Records for processing:
Lemma includes_spec (a s : string) : includes a s = true ↔ contains s a.
Proof.
  unfold contains. induction s as [|y s IH].
  - cbn [includes]. rewrite orb_false_r, prefix_spec. split.
    + intros [post H]. by exists EmptyString, post.
    + intros ([|? pre] & post & H); [by exists post | discriminate].
  - cbn [includes]. rewrite orb_true_iff, prefix_spec, IH. split.
    + intros [[post H] | (pre & post & H)].
      * by exists EmptyString, post.
      * exists (String y pre), post. simpl. by rewrite H.
    + intros ([|x pre] & post & H).
      * left. by exists post.
      * right. exists pre, post. simpl in H. congruence.
Qed.

Lemma length_append (a b : string) :
  String.length (a +:+ b) = (String.length a + String.length b)%nat.
Proof. induction a as [|x a IH]; simpl; [reflexivity | by rewrite IH]. Qed.

Lemma append_inj_r (a b s : string) : a +:+ s = b +:+ s → a = b.
Proof.
  revert b. induction a as [|x a IH]; intros [|y b] H.
  - reflexivity.
  - apply (f_equal String.length) in H. simpl in H.
    rewrite length_append in H. lia.
  - apply (f_equal String.length) in H. simpl in H.
    rewrite length_append in H. lia.
  - simpl in H. injection H as -> H. f_equal. by apply IH.
Qed.

Lemma not_contains (a s : string) : includes a s = false → ¬ contains s a.
Proof. intros H C. apply includes_spec in C. congruence. Qed.

End StrFacts.

(** ** The sample time format *)

Module ClockFacts.
Import Clock.

Lemma all_from_spec f start fuel x :
  all_from f start fuel = true →
  start ≤ x < start + Z.of_nat fuel → f x = true.
Proof.
  revert start. induction fuel as [|k IH]; intros start H Hx; [lia|].
  cbn [all_from] in H. apply andb_true_iff in H as [H0 Hk].
  destruct (decide (x = start)) as [->|Hne]; [done|].
  apply (IH (start + 1)); [done | lia].
Qed.

Lemma all_seconds_read_back :
  all_from reads_back 0 (Z.to_nat secondsPerDay) = true.
Proof. vm_compute. reflexivity. Qed.

(** Formatting a second of the day and reading it back is the identity. *)
Lemma parse_format (s : Z) :
  0 ≤ s < secondsPerDay → parse_hms (format_hms s) = Some s.
Proof.
  intros Hs.
  pose proof (all_from_spec reads_back 0 (Z.to_nat secondsPerDay) s
                all_seconds_read_back) as H.
  unfold reads_back in H.
  destruct (parse_hms (format_hms s)) as [x|].
  - f_equal. apply Z.eqb_eq, H. unfold secondsPerDay in *. lia.
  - discriminate H. unfold secondsPerDay in *. lia.
Qed.

Lemma secondOfDay_range (t : Z) : 0 ≤ secondOfDay t < secondsPerDay.
Proof. apply Z.mod_pos_bound. reflexivity. Qed.

Lemma enUS_second_resolution : second_resolution toLocaleTimeString_enUS.
Proof.
  intros t1 t2 Hne Heq. apply Hne.
  unfold toLocaleTimeString_enUS in Heq.
  pose proof (parse_format _ (secondOfDay_range t1)) as H1.
  pose proof (parse_format _ (secondOfDay_range t2)) as H2.
  congruence.
Qed.

(** Readings at least one second and at most a day less one second apart
    fall in different seconds of the day. *)
Lemma seconds_apart (t1 t2 : Z) :
  msPerSecond ≤ t2 - t1 ≤ msPerDay - msPerSecond →
  secondOfDay t1 ≠ secondOfDay t2.
Proof.
  unfold secondOfDay, msPerDay, msPerSecond, secondsPerDay. intros H Heq.
  pose proof (Z.div_mod t1 1000 ltac:(lia)) as E1.
  pose proof (Z.div_mod t2 1000 ltac:(lia)) as E2.
  pose proof (Z.mod_pos_bound t1 1000 ltac:(lia)) as B1.
  pose proof (Z.mod_pos_bound t2 1000 ltac:(lia)) as B2.
  set (a := t1 / 1000) in *. set (b := t2 / 1000) in *.
  assert (Hd : 1 ≤ b - a ≤ 86399) by lia.
  pose proof (Z.div_mod a 86400 ltac:(lia)) as Ea.
  pose proof (Z.div_mod b 86400 ltac:(lia)) as Eb.
  rewrite Heq in Ea.
  assert (b - a = 86400 * (b / 86400 - a / 86400)) by lia.
  lia.
Qed.

(** Whole days do not change the second of the day. *)
Lemma secondOfDay_days (t q : Z) :
  secondOfDay (t + msPerDay * q) = secondOfDay t.
Proof.
  unfold secondOfDay, msPerDay, msPerSecond, secondsPerDay.
  replace (t + 1000 * 86400 * q) with (t + 86400 * q * 1000) by lia.
  rewrite Z.div_add by lia.
  replace (t / 1000 + 86400 * q) with (t / 1000 + q * 86400) by lia.
  apply Z_mod_plus_full.
Qed.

Task brief:
Could you say how many lines in the listing contain the string "simpl"? Only the number, please.

Exercise answer:
6